Should I go to St. Louis tomorrow?

signed,
Chet Stroebeck


My Dear Readers (and, by extension, Chet),

It is in the spirit of sleepless desperation that I address you this morn, my hunting tentacles gently plucking forth the words from this submersible keyboard as the moon climbs above the topmost mullion of my floor-to-ceilinged easterly windows, and the hands of the hip-shaking Elvis clock on Rob's cubicle wall slowly stretch to meet at the mystical three directly to the left of St. Elvis's blessed navel.

Perhaps you are concerned that it is your question itself which bears the blame for my sleeplessness; perish the thought, for I was much disturbed for long hours before, in an attempt to quell my anxieties, I turned to the succor of that sweet, sirenic mistress—Work—to sooth the savage beasts that plagued my fevered series of cliches.

That your question should cut so succinctly to the very heart of my anxious anti-somnolence was clearly a sign—not from some fey, absentee "God," but from the unforgiving, toothsome, eyeless maw of synchronicity itself. When the "Lord" tells you to burn a book or bomb a people, perhaps you act and perhaps you ignore, but when synchronicity taps upon the door, you jump to answer and throw back the bolt without even the briefest glance out the Judas hole; anything less is madness (although, admittedly, opening that door, that too is also madness).

But yours was a question, simple and clear, and so I honor it with an answer of equal and unvarying brevity, clarity, and concision:

You, emphatically, should not go to St. Louis, tomorrow or ever; I went there this summer past, during my traveling holiday, and remain yet still a much change'd squid.

The city St. Louis is haunted by terrible spirits. All throughout the world there are towns and villages that, with or without provocation or ample justification, claim their ghosts. Prague and Paris and foggy, venomous London cling to the quaint ambiance provided by the photogenic "spirits" of the poets, painters, inventors, statesmen, and serial killers which "haunt" their "streets."

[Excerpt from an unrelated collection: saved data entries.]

(** * Value objects of the employee domain layer

    [EmployeeRegistration] and [Salary].

    The two TypeScript classes of [api/src/domain/value-objects] are embedded
    here together with the part of the JavaScript run time they rely on:

    - [JS]: the [number] type (IEEE 754 binary64, taken from the standard
      library's [SpecFloat]), its comparisons and arithmetic,
      [Number.prototype.toString], [Number.isInteger] and
      [String.prototype.split];
    - [Store]: a state-and-exception monad over a store of objects, for
      [new], field reads and [throw];
    - [EmployeeRegistration] and [Salary]: the classes, method by method.

    The theorems follow the definitions. *)

From Stdlib Require Import ZArith Lia Bool List String Ascii.
From Stdlib Require Import Floats.SpecFloat.
Import ListNotations.

(** ** The JavaScript run time used by the classes *)

Module JS.

Local Open Scope Z_scope.

(** A JavaScript [number] is an IEEE 754 double: 53 bits of precision,
    exponents below 1024, a single NaN. *)
Definition number : Type := spec_float.

Definition prec : Z := 53.
Definition emax : Z := 1024.

Definition NaN : number := S754_nan.
Definition Infinity : number := S754_infinity false.

(** [+], [-], [*], [/] on numbers: round to nearest, ties to even. *)
Definition add (x y : number) : number := SFadd prec emax x y.
Definition sub (x y : number) : number := SFsub prec emax x y.
Definition mul (x y : number) : number := SFmul prec emax x y.
Definition div (x y : number) : number := SFdiv prec emax x y.

(** [<], [<=], [>], [===] on numbers; every comparison with NaN is false. *)
Definition lt (x y : number) : bool := SFltb x y.
Definition le (x y : number) : bool := SFleb x y.
Definition gt (x y : number) : bool := SFltb y x.
Definition strict_equals (x y : number) : bool := SFeqb x y.

(** The number denoted by the decimal literal [s]e[q], that is the double
    nearest to [s * 10^q]. *)
Definition of_decimal (s q : Z) : number :=
  match s with
  | Z0 => S754_zero false
  | _ =>
    if 0 <=? q then binary_normalize prec emax (s * 10 ^ q) 0 false
    else
      let '(mz, ez, lz) :=
        SFdiv_core_binary prec emax (Z.abs s) 0 (10 ^ (- q)) 0 in
      binary_round_aux prec emax (s <? 0) mz ez lz
  end.

(** The number denoted by an integer literal. *)
Definition of_Z (z : Z) : number := of_decimal z 0.

(** [Number.isInteger]. *)
Definition isInteger (x : number) : bool :=
  match x with
  | S754_zero _ => true
  | S754_finite _ m e => (0 <=? e) || (Zpos m mod 2 ^ (- e) =? 0)
  | S754_infinity _ | S754_nan => false
  end.

(** *** [Number.prototype.toString], radix 10

    For a finite positive [x = m * 2^e] the standard asks for integers
    [n], [k], [s] with [k >= 1], [10^(k-1) <= s < 10^k], such that
    [s * 10^(n-k)] denotes [x] and [k] is as small as possible; among several
    [s] the one closest to [x] is taken. *)

(** The positive rational [m * 2^e * 10^j] as a fraction of two positive
    integers. *)
Definition scaled (m : positive) (e j : Z) : Z * Z :=
  (Zpos m * 2 ^ Z.max e 0 * 10 ^ Z.max j 0,
   2 ^ Z.max (- e) 0 * 10 ^ Z.max (- j) 0).

(** [10^j <= m * 2^e]. *)
Definition pow10_le (j : Z) (m : positive) (e : Z) : bool :=
  let '(a, b) := scaled m e (- j) in b <=? a.

(** The [n] with [10^(n-1) <= m * 2^e < 10^n], from the binary length of
    the value: [log10 2] is 0.30103 to five places, which leaves two
    candidates. *)
Definition decimal_exponent (m : positive) (e : Z) : Z :=
  let b := Zpos (digits2_pos m) + e in
  let n0 := (b - 1) * 30103 / 100000 + 1 in
  if pow10_le n0 m e then n0 + 1 else n0.

(** Search for the least [k], starting at [k]: the two [k]-digit decimals
    around [x] are [lo] and [hi]; one that reads back as [x] is the answer. *)
Fixpoint shortest_from (fuel : nat) (k : Z) (m : positive) (e n : Z)
  : Z * Z * Z :=
  let '(a, b) := scaled m e (k - n) in
  let lo := a / b in
  let hi := lo + 1 in
  let x := S754_finite false m e in
  let up := if hi =? 10 ^ k then (10 ^ (k - 1), k, n + 1) else (hi, k, n) in
  match fuel with
  | O => (lo, k, n)
  | S fuel' =>
    match SFeqb (of_decimal lo (n - k)) x, SFeqb (of_decimal hi (n - k)) x with
    | true, false => (lo, k, n)
    | false, true => up
    | true, true =>
      match 2 * (a mod b) ?= b with
      | Lt => (lo, k, n)
      | Gt => up
      | Eq => if Z.even lo then (lo, k, n) else up
      end
    | false, false => shortest_from fuel' (k + 1) m e n
    end
  end.

(** Seventeen digits identify every double. *)
Definition shortest (m : positive) (e : Z) : Z * Z * Z :=
  shortest_from 17 1 m e (decimal_exponent m e).

Definition digit_char (d : Z) : ascii := ascii_of_nat (48 + Z.to_nat d).

Fixpoint digits_aux (fuel : nat) (z : Z) (acc : string) : string :=
  match fuel with
  | O => acc
  | S fuel' =>
    let acc' := String (digit_char (z mod 10)) acc in
    if z <? 10 then acc' else digits_aux fuel' (z / 10) acc'
  end.

(** The decimal digits of a non-negative integer, without leading zeros. *)
Definition digits (z : Z) : string :=
  digits_aux (S (Z.to_nat (Z.log2 z))) z EmptyString.

Fixpoint zeros (n : nat) : string :=
  match n with
  | O => EmptyString
  | S n' => String "0" (zeros n')
  end.

Definition exponent_part (n : Z) : string :=
  String "e" (String (if 0 <=? n - 1 then "+"%char else "-"%char)
                (digits (Z.abs (n - 1)))).

(** The five layouts of the standard: integer, fixed point, leading
    [0.], and the two exponent forms. *)
Definition format (skn : Z * Z * Z) : string :=
  let '(s, k, n) := skn in
  let ds := digits s in
  if (k <=? n) && (n <=? 21) then
    append ds (zeros (Z.to_nat (n - k)))
  else if (0 <? n) && (n <=? 21) then
    append (substring 0 (Z.to_nat n) ds)
      (String "." (substring (Z.to_nat n) (Z.to_nat (k - n)) ds))
  else if (-6 <? n) && (n <=? 0) then
    append "0." (append (zeros (Z.to_nat (- n))) ds)
  else if k =? 1 then
    append ds (exponent_part n)
  else
    append (substring 0 1 ds)
      (String "."
         (append (substring 1 (Z.to_nat (k - 1)) ds) (exponent_part n))).

Definition toString (x : number) : string :=
  match x with
  | S754_nan => "NaN"
  | S754_zero _ => "0"
  | S754_infinity s => if s then "-Infinity" else "Infinity"
  | S754_finite s m e =>
    append (if s then "-" else "") (format (shortest m e))
  end.

(** *** Strings *)

(** [String.prototype.split] with a one-character separator. *)
Fixpoint split (sep : ascii) (s : string) : list string :=
  match s with
  | EmptyString => [EmptyString]
  | String c s' =>
    if Ascii.eqb c sep then EmptyString :: split sep s'
    else
      match split sep s' with
      | h :: t => String c h :: t
      | [] => [String c EmptyString]
      end
  end.

(** [parts[i]?.length || 0]: the length of the [i]-th part, and 0 when the
    part is missing or empty. *)
Definition length_or_0 (parts : list string) (i : nat) : nat :=
  match nth_error parts i with
  | Some part =>
    match String.length part with
    | O => O
    | S l => S l
    end
  | None => O
  end.

End JS.

(** ** Objects, [new] and [throw] *)

Module Store.

(** What a [throw] carries: [new Error(message)], or the [TypeError] of a
    member access through a reference that designates no object. *)
Inductive exn : Type :=
| Error (message : string)
| TypeError.

Inductive result (A : Type) : Type :=
| Return (a : A)
| Throw (e : exn).

Arguments Return {A} a.
Arguments Throw {A} e.

(** Objects are identified by their position in the store. *)
Definition ref : Type := nat.

Section Monad.

(** The objects of one class. *)
Variable O : Type.

Definition M (A : Type) : Type := list O -> list O * result A.

Definition ret {A} (a : A) : M A := fun h => (h, Return a).

Definition bind {A B} (c : M A) (k : A -> M B) : M B :=
  fun h =>
    match c h with
    | (h', Return a) => k a h'
    | (h', Throw e) => (h', Throw e)
    end.

(** A computation that does not touch the store. *)
Definition lift {A} (r : result A) : M A := fun h => (h, r).

(** [new]: the object gets the next free position. *)
Definition alloc (o : O) : M ref := fun h => (h ++ [o], Return (List.length h)).

(** [this]: the object a reference designates. *)
Definition deref (r : ref) : M O :=
  fun h =>
    match nth_error h r with
    | Some o => (h, Return o)
    | None => (h, Throw TypeError)
    end.

End Monad.

Arguments ret {O A} a.
Arguments bind {O A B} c k.
Arguments lift {O A} r.
Arguments alloc {O} o.
Arguments deref {O} r.

End Store.

Import Store.

Declare Scope store_scope.
Delimit Scope store_scope with store.
Notation "x <- c ;; k" := (bind c (fun x => k))
  (at level 100, c at next level, right associativity) : store_scope.
Notation "c ;; k" := (bind c (fun _ => k))
  (at level 100, right associativity) : store_scope.

(** ** [employee-registration.ts] *)

Module EmployeeRegistration.

Import JS.

Record object : Type := { registrationNumber : number }.

Definition not_positive : exn :=
  Error "Employee registration must be greater than 0 and not negative".
Definition bad_length : exn :=
  Error "Employee registration must be between 5 and 6 digits".
Definition not_integer : exn :=
  Error "Employee registration must be an integer number".

(** [validateRegistrationNumber] reads no field of [this]. *)
Definition validateRegistrationNumber (registrationNumber : number)
  : result unit :=
  if le registrationNumber (of_Z 0) then Throw not_positive
  else
    let registrationNumberString := toString registrationNumber in
    if (String.length registrationNumberString <? 5)%nat
       || (6 <? String.length registrationNumberString)%nat
    then Throw bad_length
    else if negb (isInteger registrationNumber) then Throw not_integer
    else Return tt.

(** [new EmployeeRegistration(registrationNumber)]: the only assignment to
    the field is the constructor's, after validation. *)
Definition new (registrationNumber : number) : M object ref :=
  (lift (validateRegistrationNumber registrationNumber) ;;
   alloc {| registrationNumber := registrationNumber |})%store.

Definition getValue (this : ref) : M object number :=
  (o <- deref this ;; ret (registrationNumber o))%store.

Definition isEqualTo (this otherRegistration : ref) : M object bool :=
  (o <- deref this ;;
   v <- getValue otherRegistration ;;
   ret (strict_equals (registrationNumber o) v))%store.

Definition toJSON (this : ref) : M object number :=
  (o <- deref this ;; ret (registrationNumber o))%store.

End EmployeeRegistration.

Does Van Gogh still walk the Seine? Does Fitzgerald spit from the bridges crossing the Hudson river? Do Benjamin D'Israeli and Jackson Pollack-Ripper still ceaselessly stalk each other in the alleys and mews around Whitechapel? In all cases, I very much doubt it (and can positively confirm that the spirit of Benyamin De Ysrael is trapped in a disused tobacco tin shoved for to the rear of Mr. Thackery T. Lambshead's foreclosed Cabinet of Wonders).

But St. Louis, curse'd St, Louis, is as packed with restless, angry spirits as a Facebook wall is packed with the glowing blandishments of "friends" who not only fail to wish you well, but do in fact wish you active harm.

Let me explain the simple, graceless facts of the numinous afterworld, principal among which is this: You are rooted to the place of your birth, as surely as a tree is rooted to the terrible, useless dry dirt of its own nativity. No matter where you wander, now how distantly your roam—by land, sea, or foam—immediately upon your demise you will wake to find your articulated, extruded ectoplasmic avatar returned to and confined within the recognized legal boundaries of the municipality from which you hail. Mark "Samuel 'Langhorn' Clemens" Twain may be the voice of early, glorious San Francisco, and the ineluctable memory of Old Man River, but as soon as Comet Halley passed its perihelion, sucking the last of Twain's life-breath through his fur-caged nostrils, the old man found himself again haunting the tree-lined parks and midnight sandwich shops of old St. Louis. You might most easily imagine William S. Burroughs shooting horse with pretty boys in Paris, or shooting pretty boys with off-duty police horses in old New York, but today and evermore he must sup on the rancid miasma of rectilinear "provel" "cheese" pizzas baked in St. Louis ovens. T.S. Eliot may have sipped tea like an English gent and slurred Israelites with equal supercilious aplomb, but he was born a Missourian, and so is condemned to forever arm wrestle Josephine Baker before a unfathomable sea of now nameless, now forgotten slaves, sold to the far-flung corners of the Union only to return upon their demise, drawn back to the bitter soil of their birth, smoldering with the rage of the thwarted dead.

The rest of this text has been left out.